Evangelio (Mt 13, 44-52)
Vende todo lo que tiene y compra el campo
En aquel tiempo, dijo Jesús a la gente:
–«El reino de los cielos se parece a un tesoro escondido en el campo: el que lo encuentra, lo vuelve a esconder y, lleno de alegría, va a vender todo lo que tiene y compra el campo.
El reino de los cielos se parece también a un comerciante de perlas finas, que al encontrar una de gran valor se va a vender todo lo que tiene y la compra.
El reino de los cielos se parece también a la red que echan en el mar y recoge toda clase de peces: cuando está llena, la arrastran a la orilla, se sientan y reúnen los buenos en cestos y los malos los tiran.
Lo mismo sucederá al final de los tiempos: saldrán los ángeles, separarán a los malos de los buenos y los echarán al horno de fuego. Allí será el llanto y el rechinar de dientes.
¿Habéis entendido todo esto?».
Ellos le responden:
–«Sí».
Él les dijo:
–«Pues bien, un escriba que se ha hecho discípulo del reino de los cielos es como un padre de familia que va sacando de su tesoro lo nuevo y lo antiguo».
Comentario
Jesús nos muestra el valor inmenso del Reino de Dios, por el que merece la pena renunciar todo. Ahora nosotros adoramos este Reino en Jesús..
—Cuando hablamos de “Reino de Dios”, lo identificamos con Jesús. El Reino de Dios es como ese tesoro escondido que uno encuentra en el campo. Un momento de suerte, un don, un regalo. ¿Considero a Jesús como el gran tesoro que he descubierto en mi vida?
—El que encuentra ese tesoro escondido, lo vuelve a esconder (para salvaguardo y que no se lo quiten), y lleno de alegría vende todo lo que tiene y compra el campo. Jesús nos dice que es necesario venderlo todo para dicha compra ¿Es Jesús ese tesoro por el que lo hipoteco todo? Las cosas se valoran, por lo que estamos dispuestos a renunciar por ellas. ¿Jesús tiene tanto valor, que por él renuncio a lo más querido, con toda alegría?
—Jesús, en la parábola de la red —como en la de la cizaña—, nos dice que los buenos viven junto con los malos.
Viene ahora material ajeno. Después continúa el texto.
(** Output delivered as a tool call is not timed: an accepted tool call
    commits the stream and counts as delivered output, yet the time to the
    first output stays zero, which means that none was produced; the same
    answer as text is timed. *)
Theorem tool_call_output_is_not_timed :
  let sink : Sink := fun _ _ => None in
  let serve := [Serve "acme" "dep"; Report 6 (OpStart "acme/m@1" 6)] in
  let called := stream sink example_request None 5 (serve ++ [Report 9 (OpToolCall (mkToolCall "t" "f" "{}" true))]) in
  let spoken := stream sink example_request None 5 (serve ++ [Report 9 (OpDelta 0 ChannelOutputText "x")]) in
  hasDeliveredOutput called = true /\ timeToFirstToken called = 0%Z /\ attemptOutputAt called = 0%Z /\
  hasDeliveredOutput spoken = true /\ timeToFirstToken spoken = 4%Z /\ attemptOutputAt spoken = 9%Z.
Proof. vm_compute. repeat split. Qed.
(** ** One candidate *)

Definition boundedPool (credentials : option Credentials) (ceiling : FundingTier) : option (option Credentials) :=
  match credentials with
  | None => None
  | Some c =>
      match WithinFunding ceiling (c_view c) (c_pool c) with
      | Some v => Some (Some (mkCredentials (c_pool c) v))
      | None => None
      end
  end.

(** [attemptFunding]; the credentials are those of the route before any
    customer's replaced them. *)
Definition attemptFunding (credentials : option Credentials) (route : Route) (keyID : string) : Funding :=
  match credentials, r_CustomerProviderCredential route with
  | Some c, None => default FundingUnstated (FundingOf keyID (c_pool c))
  | _, _ => FundingUnstated
  end.

(** [credentialsForRoute]; [authority] is the customer credential resolver,
    if any, and what it answers for a scope. *)
Definition credentialsForRoute (authority : option (CustomerCredentialScope -> option string)) (requestID : string)
    (route : Route) (platformCredentials : option Credentials) : option Credentials + Error :=
  match r_CustomerProviderCredential route with
  | None => inl platformCredentials
  | Some binding =>
      let failure := inr (NewError requestID CodeBYOKCredentialInvalid) in
      match authority with
      | None => failure
      | Some ResolveForInference =>
          match ResolveForInference (customerCredentialScope (r_Provider route) binding) with
          | None => failure
          | Some plaintext =>
              match NewCustomerKeyPool (r_Provider route) plaintext with
              | Some pool => inl (Some (mkCredentials pool whole))
              | None => failure
              end
          end
      end
  end.

(** [translate]. *)
Definition translate (adapter : Adapter) (request : Request) (route : Route) : Call + GoError :=
  if negb (Executes adapter (APIFormat request)) then inr (ErrUnsupported CodeUnsupportedModality "client.apiFormat")
  else
    let outputs := ChatOutputsOf adapter route in
    let spoken := present (AudioOutput request) in
    if (APIFormat request =s APIFormatChatCompletions) && spoken && negb (ChatSpoken outputs)
    then inr (ErrUnsupported CodeUnsupportedModality "audioOutput")
    else if (APIFormat request =s APIFormatChatCompletions) && negb spoken && negb (ChatText outputs)
    then inr (ErrUnsupported CodeInvalidRequest "audioOutput")
    else a_Translate adapter request route.

(** [everyRouteOutOfRotation]. *)
Definition everyRouteOutOfRotation (requestID : string) (skipped : list string) (at_ : Instant)
    (rotation : Rotation.Registry) : Error :=
  let failure := NewError requestID CodeDeploymentUnavailable in
  let '(wait, known) := Rotation.SoonestProbe skipped at_ rotation in
  if known then WithRetryAfter (Milliseconds wait) failure else failure.

(** ** Lemmas *)

Lemma cross_off_spec inventoried regions left_over :
  cross_off inventoried regions = Some left_over <->
  NoDup regions /\ list_to_set regions ⊆ inventoried /\ left_over = inventoried ∖ list_to_set regions.
Proof.
  revert inventoried. induction regions as [|region regions IH]; intros inventoried; cbn [cross_off list_to_set].
  - rewrite difference_empty_L. split; [intros [= <-]; split; [constructor|set_solver]|by intros (_ & _ & ->)].
  - rewrite NoDup_cons. destruct (decide (region ∈ inventoried)) as [Hin|Hin]; [|split; [done|set_solver]].
    rewrite IH. split.
    + intros (Hnd & Hsub & ->). set_solver.
    + intros ([Hno Hnd] & Hsub & ->). split; [done|]. set_solver.
Qed.

Lemma regionsMatch_spec authorized resolved :
  regionsMatch authorized resolved = true <-> NoDup authorized /\ authorized ≡ₚ resolved.
Proof.
  unfold regionsMatch. rewrite andb_true_iff, Nat.eqb_eq. split.
  - intros [Hlen H]. destruct (cross_off _ authorized) as [left_over|] eqn:E; [|done].
    apply cross_off_spec in E as (Hnd & Hsub & _). split; [done|].
    apply submseteq_length_Permutation; [|lia]. apply NoDup_submseteq; [done|].
    intros x Hx. apply (elem_of_list_to_set (C:=gset string)), Hsub. by apply elem_of_list_to_set.
  - intros [Hnd Hp]. split; [by apply Permutation_length|].
    assert (cross_off (list_to_set resolved) authorized = Some ∅) as ->; [|by apply bool_decide_eq_true].
    apply cross_off_spec. split; [done|].
    rewrite (list_to_set_perm_L (C:=gset string) _ _ Hp), difference_diag_L. done.
Qed.

Lemma request_routes request :
  Request_Validate request = None ->
  AuthorizedRoutes request <> [] /\ Forall route_well_formed (AuthorizedRoutes request).
Proof.
  unfold Request_Validate. checks. intros H.
  assert (validateAuthorizedRoutes (Target request) (AuthorizedRoutes request) = None) as Hr by tauto. clear H.
  unfold validateAuthorizedRoutes, validateRouteList in Hr. checks.
  destruct Hr as [Hr _]. destruct (AuthorizedRoutes request) as [|primary rest]; [checks; naive_solver|].
  split; [done|]. by apply (validateRoutes_spec []) in Hr as [Hr _].
Qed.

Lemma other_model_None primary index routes :
  other_model primary index routes = None <->
  Forall (fun r => Substitution r <> SubstitutionCrossModel /\ ModelReference r = primary) routes.
Proof.
  revert index. induction routes as [|r routes IH]; intros index; cbn [other_model]; [split; [constructor|done]|].
  rewrite Forall_cons, <-(IH (S index)). destruct (_ || _) eqn:E.
  - rewrite orb_true_iff, String.eqb_eq, negb_true_iff, String.eqb_neq in E. split; [done|tauto].
  - bool_cases. tauto.
Qed.

(** The row a signed entry names, and the route it is executed on. *)
Definition row_for (ds : list Deployment) (a : AuthorizedRoute) (r : Route) : Prop :=
  exists d, d ∈ ds /\ d_DeploymentID d = DeploymentID a /\ d_ModelReference d = ModelReference a /\
    d_Provider d = route_Provider a /\ NoDup (default [] (Regions a)) /\ default [] (Regions a) ≡ₚ d_Regions d /\
    r = route_of (d_ModelReference d) (endpoint_of d).

Lemma identify_row f age i at_ a r :
  Parse f age = Some i -> Pinned (ModelReference a) = true ->
  identify i at_ a = Some r <-> row_for (Deployments_ f) a r.
Proof.
  intros (s & Hok & Hby & _)%Parse_ok Hpin. unfold identify, Resolve. rewrite Hby, (po_sets _ _ Hok), Hpin.
  set (ds := Deployments_ f) in *. transitivity (exists d, d ∈ declared (ModelReference a) ds /\
    d_DeploymentID d = DeploymentID a /\ d_Provider d = route_Provider a /\
    regionsMatch (default [] (Regions a)) (d_Regions d) = true /\ r = route_of (ModelReference a) (endpoint_of d)).
  2:{ unfold row_for. split.
      - intros (d & [Hin Href]%declared_nonempty & Hid & Hp & [Hnd Hreg]%regionsMatch_spec & ->).
        exists d. rewrite Href. done.
      - intros (d & Hin & Hid & Href & Hp & Hnd & Hreg & ->). exists d. rewrite declared_nonempty, regionsMatch_spec, Href.
        done. }
  assert (forall d d', d ∈ declared (ModelReference a) ds -> d' ∈ declared (ModelReference a) ds ->
    d_DeploymentID d = d_DeploymentID d' -> d = d') as Huniq.
  { intros d d' [Hd _]%declared_nonempty [Hd' _]%declared_nonempty Heq.
    apply list_elem_of_lookup in Hd as [j Hj], Hd' as [k Hk]. pose proof (po_ids _ _ Hok) as Hnd.
    assert (j = k) as <-; [|congruence].
    apply (NoDup_lookup _ j k (d_DeploymentID d) Hnd); rewrite list_lookup_fmap;
      [by rewrite Hj|by rewrite Hk, Heq]. }
  unfold set_for, Candidates. set (rows := declared (ModelReference a) ds) in *. clearbody rows.
  transitivity (match List.find (fun r => r_DeploymentID r =s DeploymentID a)
      (map (route_of (ModelReference a)) (map endpoint_of rows)) with
    | Some resolved =>
        if negb (r_Provider resolved =s route_Provider a) then None
        else if negb (regionsMatch (default [] (Regions a)) (r_Regions resolved)) then None else Some resolved
    | None => None
    end = Some r); [by destruct rows|].
  rewrite map_map. destruct (List.find _ _) as [x|] eqn:E.
  - apply List.find_some in E as [Hx Hid]. apply list_elem_of_In in Hx.
    change (map ?g ?l) with (g <$> l) in Hx. apply list_elem_of_fmap in Hx as (d & -> & Hd). cbn in Hid |- *. bool_cases.
    split.
    + intros H. split_ifs. by exists d.
    + intros (d' & Hd' & Hid' & Hp & Hreg & ->). assert (d' = d) as -> by (apply Huniq; congruence).
      rewrite Hp, String.eqb_refl, Hreg. done.
  - split; [done|]. intros (d & Hd & Hid & _). exfalso.
    assert ((d_DeploymentID d =s DeploymentID a) = false) as Hno; [|by rewrite Hid, String.eqb_refl in Hno].
    apply (List.find_none _ _ E (route_of (ModelReference a) (endpoint_of d))), List.in_map_iff.
    exists d. split; [done|]. by apply list_elem_of_In.
Qed.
Pero subraya que al final se producirá el juicio, la separación: se reunirán a los buenos en cestos y los malos se tirarán. ¿Soy consciente de la realidad del juicio y que puedo ser de esos malos que sean echados al horno encendido? ¿Le pido al Señor, que atraiga mi corazón, para que nunca me aparte de él?
—Jesús nos hace la misma pregunta que a sus discípulos: «¿Entendéis bien todo esto?». Si lo entendemos es para ponerlo en práctica, y lo enseñemos a los demás (como un padre de familia). ¿Estoy dispuesto a ser testigo del evangelio con todas sus consecuencias? ¿Cuido como verdadera sabiduría en mi vida las palabras de Jesús?
San Agustín: Confesiones (LIb 10. Cap 27. Num 38)
Tarde te amé, hermosura tan antigua y tan nueva, tarde te amé! | Y ves que tú estabas dentro de mí y yo fuera, Y por fuera te buscaba; | Y de-forme como era, me lanzaba sobre estas cosas hermosas que tú creaste. | Tú estabas conmigo mas yo no lo estaba contigo. | Me retenían lejos de ti aquellas cosas que, si no estuviesen en ti, no se-rían. | Llamaste y clamaste, y rompiste mi sordera: Brillaste y resplandeciste, y fugaste mi ceguera; Exhalaste tu perfume y respiré, y suspiro por ti; Gusté de ti, y siento hambre y sed; Me tocaste y me abrasé en tu paz. | Nos hiciste, Señor, para ti, y nuestro corazón estará inquieto hasta que descanse en ti
Peticiones.
—Por la Parroquia: Para que en nuestra Parroquia surjan almas contemplativas que ofrezcan sus vidas para dar gloria a Dios.
—Por la Iglesia: Por la santidad de los sacerdotes.
—Por el Mundo: Por la honradez de los políticos y servidores públicos.
Oración
Oh, Dios, protector de los que en ti esperan y sin el que nada es fuerte ni santo; multiplica sobre nosotros tu misericordia, para que, instruidos y guiados por ti, de tal modo nos sirvamos de los bienes pasajeros que podamos adherirnos ya a los eternos.